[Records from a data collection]
--------------------
(* ===== verification/Text.v ===== *)
(** * Text: the string operations of the Rust standard library

    The operations on [str] the parsers use, on the UTF-8 bytes of the text:
    trimming, splitting, ASCII case, and the decimal form of integers. *)
From Stdlib Require Import ZArith Lia Strings.Byte Arith.Wf_nat.
From stdpp Require Import base list strings gmap fin_maps relations.
From S2P Require Import Prelude.
Local Open Scope Z_scope.

(** ** Bytes of text *)

Definition is_blank (b : byte) : bool := byte_in 32 32 b || byte_in 9 9 b.
Definition is_digit (b : byte) : bool := byte_in 48 57 b.
Definition is_letter (b : byte) : bool := byte_in 65 90 b || byte_in 97 122 b.
Definition is_eol (b : byte) : bool := byte_in 10 10 b || byte_in 13 13 b.

(** [u8::to_ascii_lowercase], [u8::eq_ignore_ascii_case]. *)
Definition ascii_lowercase (b : byte) : byte :=
  if byte_in 65 90 b then z2b (b2z b + 32) else b.
Definition to_ascii_lowercase (s : list byte) : list byte := map ascii_lowercase s.
Definition eq_ignore_ascii_case (a b : byte) : bool :=
  bool_decide (ascii_lowercase a = ascii_lowercase b).

(** ** Trimming

    [str::trim_start] and [trim_end] remove the characters with the Unicode
    property White_Space, by their encodings: U+0009-U+000D and U+0020; U+0085
    and U+00A0; U+1680; U+2000-U+200A, U+2028, U+2029, U+202F; U+205F; U+3000. *)
Definition ascii_whitespace (b : byte) : bool := byte_in 9 13 b || byte_in 32 32 b.
Definition whitespace2 (b0 b1 : byte) : bool :=
  byte_in 194 194 b0 && (byte_in 133 133 b1 || byte_in 160 160 b1).
Definition whitespace3 (b0 b1 b2 : byte) : bool :=
  byte_in 225 225 b0 && byte_in 154 154 b1 && byte_in 128 128 b2 ||
  byte_in 226 226 b0 && byte_in 128 128 b1 &&
    (byte_in 128 138 b2 || byte_in 168 169 b2 || byte_in 175 175 b2) ||
  byte_in 226 226 b0 && byte_in 129 129 b1 && byte_in 159 159 b2 ||
  byte_in 227 227 b0 && byte_in 128 128 b1 && byte_in 128 128 b2.

Fixpoint trim_start (s : list byte) : list byte :=
  match s with
  | [] => []
  | b0 :: t0 =>
    if ascii_whitespace b0 then trim_start t0 else
    match t0 with
    | b1 :: t1 =>
      if whitespace2 b0 b1 then trim_start t1 else
      match t1 with
      | b2 :: t2 => if whitespace3 b0 b1 b2 then trim_start t2 else s
      | [] => s
      end
    | [] => s
    end
  end.

(** On the reversed bytes. *)
Fixpoint trim_rev (s : list byte) : list byte :=
  match s with
  | [] => []
  | b0 :: t0 =>
    if ascii_whitespace b0 then trim_rev t0 else
    match t0 with
    | b1 :: t1 =>
      if whitespace2 b1 b0 then trim_rev t1 else
      match t1 with
      | b2 :: t2 => if whitespace3 b2 b1 b0 then trim_rev t2 else s
      | [] => s
      end
    | [] => s
    end
  end.
Definition trim_end (s : list byte) : list byte := reverse (trim_rev (reverse s)).
Definition trim (s : list byte) : list byte := trim_end (trim_start s).

(** ** Prefixes and splitting *)

(** The longest prefix of bytes with a property, and the rest. *)
Fixpoint span_while (p : byte → bool) (s : list byte) : list byte * list byte :=
  match s with
  | [] => ([], [])
  | b :: t => if p b then let '(u, r) := span_while p t in (b :: u, r) else ([], s)
  end.

(** [str::strip_prefix]. *)
Fixpoint strip_prefix (p s : list byte) : option (list byte) :=
  match p, s with
  | [], _ => Some s
  | a :: p, b :: s => if bool_decide (a = b) then strip_prefix p s else None
  | _ :: _, [] => None
  end.

(** [str::split] on one ASCII character; ["".split(c)] is one empty part. *)
Fixpoint split_on (c : byte) (s : list byte) : list (list byte) :=
  match s with
  | [] => [[]]
  | b :: t =>
    if bool_decide (b = c) then [] :: split_on c t
    else match split_on c t with
         | p :: ps => (b :: p) :: ps
         | [] => [[b]]
         end
  end.

(** [str::split_once] on one ASCII character. *)
Definition split_once (c : byte) (s : list byte) : option (list byte * list byte) :=
  let '(u, r) := span_while (λ b, negb (bool_decide (b = c))) s in
  match r with [] => None | _ :: r => Some (u, r) end.

Fixpoint join_with (sep : list byte) (ps : list (list byte)) : list byte :=
  match ps with
  | [] => []
  | [p] => p
  | p :: ps => p ++ sep ++ join_with sep ps
  end.

(** ** Integers in decimal *)

(** [std::num::ParseIntError], by its kind. *)
Inductive ParseIntError := IntEmpty | InvalidDigit | PosOverflow.
#[export] Instance ParseIntError_eq_dec : EqDecision ParseIntError.
Proof. solve_decision. Defined.

Definition digit_value (b : byte) : option Z :=
  if is_digit b then Some (b2z b - 48) else None.

(** The loop of [from_str_radix], for an unsigned type with maximum [max]. *)
Fixpoint parse_digits (max acc : Z) (s : list byte) : result Z ParseIntError :=
  match s with
  | [] => Ok acc
  | b :: t =>
    match digit_value b with
    | None => Err InvalidDigit
    | Some x =>
      if max <? acc * 10 then Err PosOverflow
      else if max <? acc * 10 + x then Err PosOverflow
      else parse_digits max (acc * 10 + x) t
    end
  end.

(** [uN::from_str]: an optional [+], at least one digit. *)
Definition parse_unsigned (max : Z) (s : list byte) : result Z ParseIntError :=
  match s with
  | [] => Err IntEmpty
  | [b] => if byte_in 43 43 b || byte_in 45 45 b then Err InvalidDigit else parse_digits max 0 s
  | b :: t => if byte_in 43 43 b then parse_digits max 0 t else parse_digits max 0 s
  end.

(** [Display] of an unsigned integer, of at most [n] digits. *)
Definition digit_byte (d : Z) : byte := z2b (48 + d).
Fixpoint dec_digits (n : nat) (z : Z) : list byte :=
  match n with
  | O => []
  | S n => (if z <? 10 then [] else dec_digits n (z / 10)) ++ [digit_byte (z mod 10)]
  end.
Definition dec (z : Z) : list byte := dec_digits 20 z.

(** ** Lemmas *)

Lemma byte_in_spec lo hi b : byte_in lo hi b = true ↔ lo ≤ b2z b ≤ hi.
Proof. unfold byte_in. rewrite andb_true_iff, !Z.leb_le. done. Qed.

Lemma byte_in_single b c : byte_in (b2z c) (b2z c) b = true ↔ b = c.
Proof.
  rewrite byte_in_spec. split; [|intros ->; lia].
  intros ?. apply (inj b2z). lia.
Qed.

Lemma span_while_app p s u r : span_while p s = (u, r) → s = u ++ r.
Proof.
  revert u r. induction s as [|b t IH]; intros u r; simpl; [intros; by simplify_eq|].
  destruct (p b); [|intros; by simplify_eq].
  destruct (span_while p t) as [u' r'] eqn:E. intros. simplify_eq. simpl. by rewrite (IH u' r).
Qed.

Lemma span_while_all p s u r : span_while p s = (u, r) → forallb p u = true.
Proof.
  revert u r. induction s as [|b t IH]; intros u r; simpl; [intros; by simplify_eq|].
  destruct (p b) eqn:Hb; [|intros; by simplify_eq].
  destruct (span_while p t) as [u' r'] eqn:E. intros. simplify_eq. simpl. rewrite Hb. by eapply IH.
Qed.

Lemma span_while_stop p s u r b t : span_while p s = (u, r) → r = b :: t → p b = false.
Proof.
  revert u r. induction s as [|a s IH]; intros u r; simpl; [intros; by simplify_eq|].
  destruct (p a) eqn:Ha; [|intros; by simplify_eq].
  destruct (span_while p s) as [u' r'] eqn:E. intros. simplify_eq. by eapply IH.
Qed.

(** What [span_while] returns on a run of [p] that ends. *)
Lemma span_while_run p u r :
  forallb p u = true → (∀ b t, r = b :: t → p b = false) → span_while p (u ++ r) = (u, r).
Proof.
  induction u as [|a u IH]; simpl.
  - intros _ Hr. destruct r as [|b t]; [done|]. simpl. by rewrite (Hr b t).
  - intros [-> Hu]%andb_prop Hr. by rewrite IH.
Qed.

(** A run ends at the first byte the class refuses. *)
Lemma span_while_app_stop p l b t :
  p b = false →
  span_while p (l ++ b :: t) = ((span_while p l).1, (span_while p l).2 ++ b :: t).
Proof.
  intros Hb. induction l as [|a l IH]; simpl; [by rewrite Hb|].
  destruct (p a); [|done]. rewrite IH. by destruct (span_while p l).
Qed.

Lemma strip_prefix_Some p s r : strip_prefix p s = Some r ↔ s = p ++ r.
Proof.
  revert s. induction p as [|a p IH]; intros s; simpl; [split; congruence|].
  destruct s as [|b s]; simpl; [done|]. case_bool_decide; [subst; rewrite IH|]; naive_solver.
Qed.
--------------------
> [How to complete this task] Copy out the lines above word for word, stopping after the line containing "From stdpp Require".

> [Result for this exercise]
(* ===== verification/Text.v ===== *)
(** * Text: the string operations of the Rust standard library

    The operations on [str] the parsers use, on the UTF-8 bytes of the text:
    trimming, splitting, ASCII case, and the decimal form of integers. *)
From Stdlib Require Import ZArith Lia Strings.Byte Arith.Wf_nat.
From stdpp Require Import base list strings gmap fin_maps relations.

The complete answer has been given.